Un peu plus de 24 heures après leur retrait du procès opposant le Ministère public à Olivier BOKO et Oswald HOMEKY dans l’affaire supposée de tentative de coup d’État, les avocats de la défense ont décidé de rompre le silence. Suite au communiqué du procureur spécial de la CRIET, ils ont officiellement réagi, ce mercredi 22 janvier 2025, en apportant leur version des faits, une réponse qui soulève de nouvelles irrégularités, prouvant que le Ministère public est prêt à tout pour obtenir gain de cause.
Dans un communiqué de deux pages, les avocats de la défense sont revenus sur les manœuvres en cours dans cette affaire qui captive l’attention de l’opinion publique. Leurs analyses soulèvent des questions cruciales sur les principes fondamentaux de la justice au Bénin. Les défenseurs de BOKO, HOMEKY et trois autres accusés ont d’abord rappelé les faits marquants de l’audience du 21 janvier, qui les ont contraints à se déconstituer de la défense.
En effet, l’irrégularité majeure soulevée par la défense concerne la composition de la chambre de jugement. « La chambre de jugement ne comptait en effet que trois (3) juges, au lieu de cinq (5), en contradiction avec les dispositions pertinentes de l’article 19 de la loi n°2018-13 du 02 juillet 2018 et de l’article 254 du Code de procédure pénale, qui exigent la présence d’un Président et de quatre assesseurs dans les affaires criminelles », explique le communiqué des avocats.
Après avoir mis en évidence cette irrégularité, la défense a également exprimé des doutes sur l’impartialité de la juge-présidente, Madame Christelle ADONON, ce qui a conduit à une dénonciation formelle des vices affectant l’ensemble du procès.

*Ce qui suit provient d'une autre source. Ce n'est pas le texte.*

(** X3. [keys()] lists the identifiers of the whole dataset, in listing order,
    and sends page requests only; a dataset of more elements than
    [sys.maxsize] has its [len] refused with [OverflowError], before any
    request. *)
Theorem keys_lists_all l w :
  in_step l w ->
  elements_count (w_self w) = Z.of_nat (length l) ->
  fst (keys (-1) w)
  = (if sys_maxsize <? Z.of_nat (length l) then inl OverflowError else inr (map _id l)) /\
  exists pages, only_resolved pages w (snd (keys (-1) w)).
Proof.
  intros Hstep Hcount. unfold keys. cbn [Z.eqb Pos.eqb]. run.
  rewrite Hcount. unfold len_check.
  destruct (Z.ltb_spec (Z.of_nat (length l)) 0); [lia|].
  destruct (Z.ltb_spec sys_maxsize (Z.of_nat (length l))).
  { split; [reflexivity|]. exists []. apply only_resolved_refl. }
  rewrite py_range_pages, Z.sub_0_r, Nat2Z.id.
  destruct (resolve_range l (length l) 0 w Hstep) as (pages & Hres & _ & Hin & _).
  rewrite Hin by lia. rewrite sublist_all. split; [reflexivity|]. now exists pages.
Qed.

End Ranges.

(** ** Access by index and by slice *)

Lemma bind_returns {Srv A B} (m : M Srv A) (k : A -> M Srv B) (w : World Srv) b :
  fst (bind m k w) = inr b ->
  exists a w1, m w = (inr a, w1) /\ fst (k a w1) = inr b.
Proof. unfold bind. destruct (m w) as [[e|a] w1]; [discriminate|eauto]. Qed.

Section Access.
Context {Srv : Type} `{!Remote Srv} `{!Config}.
Implicit Types (w : World Srv) (l : list ElemDict) (ids : list string).

(** The slice path of [__getitem__], stage by stage. *)
Lemma getitem_slice_stages (k : Slice) w indices :
  slice_indices k (len_check (elements_count (w_self w))) = inr indices ->
  __getitem__ (KSlice k) w
  = match for_each _get_key indices w with
    | (inl e, w1) => (inl e, w1)
    | (inr ids, w1) =>
        match for_each (fun segment : list string => pool_keys_submit (_request_segment ids))
                (segments ids (page_size (w_self w))) w1 with
        | (inl e, w2) => (inl e, w2)
        | (inr futures, w2) =>
            match for_each result futures w2 with
            | (inl e, w3) => (inl e, w3)
            | (inr chunks, w3) => (item_of (KSlice k) (concat chunks), w3)
            end
        end
    end.
Proof.
  intros Hidx. unfold __getitem__. cbn [key_str]. run. rewrite Hidx. cbn.
  destruct (for_each _get_key indices w) as [[e|ids] w1]; [reflexivity|].
  destruct (for_each _ (segments ids _) w1) as [[e|futures] w2]; [reflexivity|].
  destruct (for_each _ futures w2) as [[e|chunks] w3]; [reflexivity|].
  unfold item_of. destruct (concat chunks) as [|e1 [|e2 rest]]; reflexivity.
Qed.

Lemma getitem_slice_rejected (k : Slice) w e :
  slice_indices k (len_check (elements_count (w_self w))) = inl e ->
  __getitem__ (KSlice k) w = (inl e, w).
Proof. intros Hidx. unfold __getitem__. cbn [key_str]. run. now rewrite Hidx. Qed.

(** Collecting the results of futures that all hold a result. *)
Lemma for_each_result_all {A} (chunks : list A) w :
  for_each result (map inr chunks) w = (inr chunks, w).
Proof.
  induction chunks as [|c chunks IH]; [reflexivity|].
  cbn [map]. rewrite for_each_cons. cbn. now rewrite IH.
Qed.

(** ... and of futures the first of which holds an exception. *)
Lemma for_each_result_raises {A} e (futures : list (exn + A)) w :
  for_each result (inl e :: futures) w = (inl e, w).
Proof. reflexivity. Qed.

(** One segment job, as [pool_keys] runs it. *)
Lemma request_segment_run ids results w :
  srv_bundle (w_srv w) (url_prefix (w_self w)) ids = inr results ->
  pool_keys_submit (_request_segment ids) w
  = (inr (inr (yield_page (length (w_futures w)) results)),
     mkWorld (w_srv w) (w_self w)
       ((w_requests w ++ [GetBundle (url_prefix (w_self w)) ids])
          ++ [GetContent (url_prefix (w_self w)) ids])
       (w_futures w ++ [content_outcome (w_srv w) (url_prefix (w_self w)) ids])
       (w_clock w + srv_round_trip (w_srv w) + srv_round_trip (w_srv w)) (w_files w)).
Proof.
  intros Hsrv. unfold _request_segment, _retrieve_segment_contents. run. rewrite Hsrv. simpl.
  unfold content_outcome. destruct (srv_content _ _ _); reflexivity.
Qed.

Lemma request_segment_fail ids e w :
  srv_bundle (w_srv w) (url_prefix (w_self w)) ids = inl e ->
  pool_keys_submit (_request_segment ids) w
  = (inr (inl e), sent (GetBundle (url_prefix (w_self w)) ids) (w_srv w) w).
Proof. intros Hsrv. unfold _request_segment. run. now rewrite Hsrv. Qed.

(** The segment jobs when the service answers the bundle for [ids] with
    [results]: every job gets these results and submits its own content
    job. *)
Lemma segment_jobs_run ids results (segs : list (list string)) : forall w,
  srv_bundle (w_srv w) (url_prefix (w_self w)) ids = inr results ->
  exists w',
    for_each (fun segment : list string => pool_keys_submit (_request_segment ids)) segs w
    = (inr (map inr (imap (fun j _ => yield_page (length (w_futures w) + j) results) segs)), w') /\
    w_srv w' = w_srv w /\ w_self w' = w_self w /\ w_files w' = w_files w /\
    w_futures w'
    = w_futures w
      ++ replicate (length segs) (content_outcome (w_srv w) (url_prefix (w_self w)) ids) /\
    exists new,
      w_requests w' = w_requests w ++ new /\
      page_requests new = [] /\
      bundle_requests new = replicate (length segs) ids /\
      content_requests new = replicate (length segs) ids.
Proof.
  induction segs as [|segment segs IH]; intros w Hsrv.
  - exists w. cbn. rewrite app_nil_r. repeat split; try reflexivity.
    exists []. now rewrite app_nil_r.
  - rewrite for_each_cons, (request_segment_run ids results w Hsrv).
    match goal with
    | |- context [for_each _ segs ?w1] =>
        destruct (IH w1 Hsrv) as (w' & Hrun & Hs & Hself & Hfiles & Hfut & new & Hreq & Hp & Hb & Hc)
    end.
    cbn [w_srv w_self w_requests w_futures w_clock w_files] in *.
    rewrite Hrun. exists w'.
    split.
    { f_equal. f_equal. cbn [map imap]. f_equal.
      - now rewrite Nat.add_0_r.
      - f_equal. apply imap_ext. intros j sg _. cbn. rewrite length_app. cbn. f_equal. lia. }
    split; [exact Hs|]. split; [exact Hself|]. split; [exact Hfiles|].
    split; [rewrite Hfut, <- app_assoc; reflexivity|].
    exists ([GetBundle (url_prefix (w_self w)) ids; GetContent (url_prefix (w_self w)) ids] ++ new).
    split; [rewrite Hreq, <- !app_assoc; reflexivity|].
    unfold page_requests, bundle_requests, content_requests in *. cbn.
    rewrite Hp, Hb, Hc. repeat split.
Qed.

(** The segment jobs when the service fails the bundle for [ids]: every
    future holds the exception, and no content job is submitted. *)
Lemma segment_jobs_fail ids e (segs : list (list string)) : forall w,
  srv_bundle (w_srv w) (url_prefix (w_self w)) ids = inl e ->
  exists w',
    for_each (fun segment : list string => pool_keys_submit (_request_segment ids)) segs w
    = (inr (map (fun _ => inl e) segs), w') /\
    w_srv w' = w_srv w /\ w_self w' = w_self w /\ w_futures w' = w_futures w /\
    content_requests (w_requests w') = content_requests (w_requests w).
Proof.
  induction segs as [|segment segs IH]; intros w Hsrv.
  - exists w. repeat split.
  - rewrite for_each_cons, (request_segment_fail ids e w Hsrv).
    destruct (IH (sent (GetBundle (url_prefix (w_self w)) ids) (w_srv w) w) Hsrv)
      as (w' & Hrun & Hs & Hself & Hfut & Hc).
    rewrite Hrun. exists w'. repeat split; try assumption.
    rewrite Hc. unfold content_requests, sent. cbn. rewrite omap_app. cbn. now rewrite app_nil_r.
Qed.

Une tentative de désinformation du procureur spécial
Le lendemain de cette audience, le Procureur spécial, dans un communiqué, a qualifié la décision des avocats de manœuvres dilatoires et de chantage, une tentative, selon la défense, de discréditer leurs réactions. Cependant, les avocats ont réagi fermement à cette attaque : « Nous appelons l’attention de l’opinion publique sur le passage de l’article 6 de la loi n°2020-07, prétendument cité par le Procureur spécial, qui, contre toute honnêteté intellectuelle, a cru devoir tronquer l’alinéa et supprimer les trois premiers mots du texte dans un but de désinformation. »
L’alinéa complet de cet article, précisant que « la Chambre de jugement siège en formation collégiale composée d’un (1) juge-président et de deux (02) juges assesseurs en audience ordinaire », a été utilisé de manière erronée par le Procureur pour justifier la composition de la chambre. Les avocats insistent sur le fait que le procès ne se déroule pas en « audience ordinaire », mais dans le cadre d’une session criminelle spécialement convoquée, ce qui impose une autre configuration de la chambre.

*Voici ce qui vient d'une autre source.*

(** The example against C8 as stated: deleting a chat of account ["ep-u1"]
    changes the stored history of account ["ep-u2"], whose answer gets the
    model the migration gives it. *)
Example deleteChatHistory_rewrites_other_account :
  getKeyForAuthStatus u1 ≠ getKeyForAuthStatus u2
  ∧ stored_account two_accounts_world 0 (getKeyForAuthStatus u2)
    = Some {| chat := Some {[ "c1" := Some c1 ]} |}
  ∧ stored_account (LocalStorage.deleteChatHistory u1 "x" two_accounts_world).2 0
      (getKeyForAuthStatus u2)
    = Some {| chat := Some {[ "c1" := Some c1_migrated ]} |}
  ∧ c1_migrated ≠ c1.
Proof. split_and!; by vm_compute. Qed.

(** Why [other_accounts_keep_their_history] asks for entries that do not share
    a chat table: [delete userHistory.chat[chatID]] edits the table in place,
    so an entry that refers to the same table loses the chat too. *)
Example deleteChatHistory_through_shared_table :
  stored_account shared_table_world 0 "ep-u2" = Some {| chat := Some chats_xy |}
  ∧ stored_account (LocalStorage.deleteChatHistory u1 "x" shared_table_world).2 0 "ep-u2"
    = Some {| chat := Some (delete "x" chats_xy) |}.
Proof. split; by vm_compute. Qed.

Au-delà des questions de procédure, les avocats ont également dénoncé les conditions de détention des accusés, qu’ils qualifient de « traitement inhumain et dégradant », en raison d’un isolement total 24h/24 qui s’apparente à de la torture. Ce traitement, combiné à de multiples irrégularités procédurales, constitue, selon eux, une violation flagrante des droits des accusés.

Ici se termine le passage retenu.